Before “Happy Days,” which ran from 1974 to 1984, Molinaro also portrayed the bumbling but personable police officer Murray on “The Odd Couple,” providing a comic foil for stars Tony Randall and Jack Klugman.
“He was one of those really funny, likable secondary comedy characters that the ’70s were really known for,” said Robert J. Thompson, who leads the Bleier Center for Television and Popular Culture at Syracuse University. “All of those shows had some really solid second and third bananas, and Al Molinaro was one of them.”
Born Umberto Francesca Molinaro on June 24, 1919, in Kenosha, Wis., he was the ninth of 10 children of Italian immigrants.

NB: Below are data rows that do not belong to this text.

(** * ansibledriver.service.process: admission control and dispatch

    A shallow embedding of [src/ansibledriver/service/process.py]:
    the scheduler facade [AnsibleProcessorService], the dispatch loop
    [QueueThread], the two worker isolates [AnsibleWorkerThread] and
    [AnsibleWorkerProcess], the response aggregator [ResponsesThread] and
    the shared [Counter].

    Python objects with mutable state become fields of one [World] record
    that every method threads through; a method is a function
    [World -> outcome A * World].  Every call on a collaborator (request
    queue, messaging service, result pipe, Ansible client, worker start) is
    appended to [trace], so that "is called", "is called once" and "is
    called before" are statements about lists.

    One method of the facade is left out.  [ansible_process_worker] is
    the body of the processes of the static pool: a service with
    [use_pool] cannot be constructed (see [AnsibleProcessorService__init__]),
    and what the body does with the shutdown sentinel depends on the
    sentinel's type, which [ansibledriver.service.queue] defines. *)

From Stdlib Require Import ZArith Lia.
From stdpp Require Import base gmap strings list.

Local Open Scope Z_scope.

(** ** Data model *)

(** The values a request dictionary holds in the callers and the tests:
    strings (request ids, lifecycle names), a [DirectoryTree] (given by
    its root path) and the flat property dictionaries. *)
Inductive value :=
| VStr (s : string)
| VDirectoryTree (root : string)
| VDict (d : list (string * string)).

#[global] Instance value_eq_dec : EqDecision value.
Proof. solve_decision. Defined.

(** A request is a Python [dict] with string keys. *)
Abbreviation Request := (gmap string value).

(** [ignition.model.lifecycle]: the three status constants. *)
Inductive Status := STATUS_IN_PROGRESS | STATUS_COMPLETE | STATUS_FAILED.

#[global] Instance Status_eq_dec : EqDecision Status.
Proof. solve_decision. Defined.

(** [ignition.model.failure]: the failure codes this module imports. *)
Inductive FailureCode :=
| FAILURE_CODE_INFRASTRUCTURE_ERROR
| FAILURE_CODE_INTERNAL_ERROR
| FAILURE_CODE_RESOURCE_NOT_FOUND
| FAILURE_CODE_INSUFFICIENT_CAPACITY.

#[global] Instance FailureCode_eq_dec : EqDecision FailureCode.
Proof. solve_decision. Defined.

Record FailureDetails := mkFailureDetails {
  failure_code : FailureCode;
  description : string
}.

#[global] Instance FailureDetails_eq_dec : EqDecision FailureDetails.
Proof. solve_decision. Defined.

(** [LifecycleExecution(request_id, status, failure_details, outputs)]:
    the Result of the specification. *)
Record LifecycleExecution := mkLifecycleExecution {
  request_id : value;
  status : Status;
  failure_details : option FailureDetails;
  outputs : gmap string value
}.

#[global] Instance LifecycleExecution_eq_dec : EqDecision LifecycleExecution.
Proof. solve_decision. Defined.

(** What the bounded queue delivers: a request, or the shutdown sentinel
    [SHUTDOWN_MESSAGE] imported from [ansibledriver.service.queue]. *)
Inductive item :=
| SHUTDOWN_MESSAGE
| Req (r : Request).

#[global] Instance item_eq_dec : EqDecision item.
Proof. solve_decision. Defined.

(** [request == SHUTDOWN_MESSAGE] *)
Definition is_shutdown_message (request : item) : bool :=
  bool_decide (request = SHUTDOWN_MESSAGE).

(** ** Exceptions and outcomes *)

(** The classes of [Exception] that occur in this module or in the
    collaborators it calls. *)
Inductive exn_class :=
| ValueError | KeyError | AttributeError | OSError | EOFError | RuntimeError.

#[global] Instance exn_class_eq_dec : EqDecision exn_class.
Proof. solve_decision. Defined.

(** An instance of [Exception]: its class and [str(e)]. *)
Record exn := mkExn {
  exn_cls : exn_class;
  exn_str : string
}.

#[global] Instance exn_eq_dec : EqDecision exn.
Proof. solve_decision. Defined.

(** How a call ends: it returns, it raises an [Exception], or the
    interpreter exits ([exit(0)] in [sigint_handler]; [SystemExit] is not
    an [Exception], so no [except Exception] clause of this module
    catches it). *)
Inductive outcome (A : Type) :=
| Ok (a : A)
| Raise (e : exn)
| Exit (code : Z).

Arguments Ok {A} a.
Arguments Raise {A} e.
Arguments Exit {A} code.

(** ** Configuration *)

(** [ProcessProperties]; Python integers are unbounded. *)
Record ProcessProperties := mkProcessProperties {
  process_pool_size : Z;
  max_concurrent_ansible_processes : Z;
  max_queue_size : Z;
  use_pool : bool;
  is_threaded : bool
}.

(** [ProcessProperties.__init__]: the defaults. *)
Definition ProcessProperties__init__ : ProcessProperties :=
  {| process_pool_size := 10;
     max_concurrent_ansible_processes := 10;
     max_queue_size := 100;
     use_pool := false;
     is_threaded := false |}.

(** ** Collaborators *)

(** Modelled from the spec: the interface of the request queue
    ([ansibledriver.service.queue.RequestQueue], which is not among the
    sources at hand).  The embedding is parametric in the queue: any state
    type [Q] with these six operations.  Their signatures follow section 6
    of the specification, which gives none of them a failure mode:
    [put(request)], [next()] returning a request or nothing when the
    blocking read times out, [size()] the current depth, [task_done()],
    [shutdown()] and [queue_status()]. *)
Class RequestQueue (Q : Type) := {
  queue_put : item -> Q -> Q;
  queue_next : Q -> option item * Q;
  queue_size : Q -> Z;
  queue_task_done : Q -> Q;
  queue_shutdown : Q -> Q;
  queue_queue_status : Q -> Z * Z
}.

(** The write end and the read end of [Pipe(False)], seen as one buffer:
    [send] appends, [recv] removes the oldest object.  Workers send
    results; the pool worker may also send [None]. *)
Record Pipe := mkPipe {
  pipe_closed : bool;
  pipe_buffer : list (option LifecycleExecution)
}.

Inductive WorkerKind := ThreadWorker | ProcessWorker.

#[global] Instance WorkerKind_eq_dec : EqDecision WorkerKind.
Proof. solve_decision. Defined.

(** A worker isolate that was constructed: its variant and
    [self.request]. *)
Record Worker := mkWorker {
  worker_kind : WorkerKind;
  worker_request : option Request
}.

#[global] Instance Worker_eq_dec : EqDecision Worker.
Proof. solve_decision. Defined.

(** Signal dispositions [signal.signal] is given or returns. *)
Inductive SigHandler := SIG_DFL | SIG_IGN | SigintHandler.

#[global] Instance SigHandler_eq_dec : EqDecision SigHandler.
Proof. solve_decision. Defined.

Inductive CounterOp := OpIncrement | OpDecrement | OpValue.

(** The calls the constructor makes before it starts a thread, in the
    order it makes them: [get_property_group], [Counter()], [Pipe(False)]
    and the two [signal.signal]. *)
Inductive InitCall :=
| InitGetPropertyGroup
| InitCounter
| InitPipe
| InitSignalSIGCHLD
| InitSignalSIGINT.

Definition init_calls : list InitCall :=
  [InitGetPropertyGroup; InitCounter; InitPipe; InitSignalSIGCHLD;
   InitSignalSIGINT].

(** What the code cannot control.  [run_lifecycle_playbook] is the
    Ansible client: for a request it returns a result, returns [None], or
    raises.  [lock_fault] says whether acquiring the counter's lock fails
    in a method of [Counter]; [start_fault] whether starting a thread or
    a process fails; [init_fault] whether a call of the constructor
    fails, as [signal.signal] does with [ValueError] off the main thread
    of the interpreter. *)
Record Env := mkEnv {
  run_lifecycle_playbook : Request -> outcome (option LifecycleExecution);
  lock_fault : CounterOp -> option exn;
  start_fault : option exn;
  init_fault : InitCall -> option exn
}.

He went by Albert at the suggestion of a teacher.
Many of his siblings had prominent careers in their home state of Wisconsin —one brother was a judge, another a state assemblyman — but Molinaro chose a different path..
When a friend suggested he take up acting, his response — as reported by the Kenosha News in 2004 — was simple: “I’ll do that.”
So he boarded a Greyhound bus and headed west, hoping Hollywood meant a big break. In reality, it meant a long lesson in patience.
“I spent 20 years here before I got anything going, and from that I got lucky,” Molinaro once told his hometown paper.
Garry Marshall, the executive producer of “The Odd Couple” and “Happy Days,” recounted the first time he watched Molinaro onstage. Marshall was at an improvisation show to watch his sister, Penny, perform her stand-up comedy routine when Molinaro’s “raw but very funny” ad-libbed portrayal of a priest caught his attention.
“I hold up Al’s story as an example when I tell people that it’s never too late to follow your dream,” Marshall wrote in “Wake Me When It’s Funny: How to Break into Show Business and Stay” (1997).
Molinaro was in his early 50s with only minor roles under his belt — he played Agent 44 in a couple episodes of “Get Smart” in the late 1960s — when in 1970 he landed the part of Murray in “The Odd Couple.” The poker-playing clown of a cop caught more laughs than he did crooks. Always a few beats behind, he had a habit of answering rhetorical questions, flashing a cross-eyed look in response to real ones and inching his way on set, so that for a moment the camera caught only his sizable schnoz.
His character was the cause for many scripted nose jokes, but he didn’t mind, his son said. He later appreciated the boost his most prominent feature gave to his career as a character actor.
Molinaro had a similarly goofy but endearing role as diner owner Al Delvecchio on “Happy Days.” He replaced Pat Morita in 1976 — the same season it was TV’s most-watched show.
Delvecchio’s 1950s malt shop, with its wood paneling, orange booths, jukebox jams and neon “A” sign, served as the backdrop for the teenage crushes and small quarrels that propelled the plot.
The tire-bellied chef, whose signature phrase “yeeap, yep, yep, yep, yep, yep” often trailed off into a sigh, rarely passed up an opportunity to offer his loyal young patrons advice.
A 1982 Times profile of “Happy Days” highlighted Molinaro’s endearing role: “The emphasis was always on heart in the episodes in which Molinaro was the star.”
The actor played Delvecchio in more than 100 episodes and knew the character inside and out.
“When you live with a character as long as I have, you know how he would talk in almost any situation,” Molinaro told The Times.
Molinaro left the show in 1982 for the spin-off “Joanie Loves Chachi,” starring Scott Baio and Erin Moran.
He later did work in commercials — most notably as the spokesman for a line of frozen dinners — and had a cameo in a music video for the rock band Weezer. But he largely stayed out of the limelight — partly, Molinaro contended, because of the types of projects he was willing to work on.
“I’m so square that I won’t be in a movie that has four-letter words in it,” he told the Chicago Tribune in 1990. “That puts me pretty much totally out of films these days.”
In addition to his son Michael, he is survived by his wife, Betty; a brother, Oliver; and three grandchildren.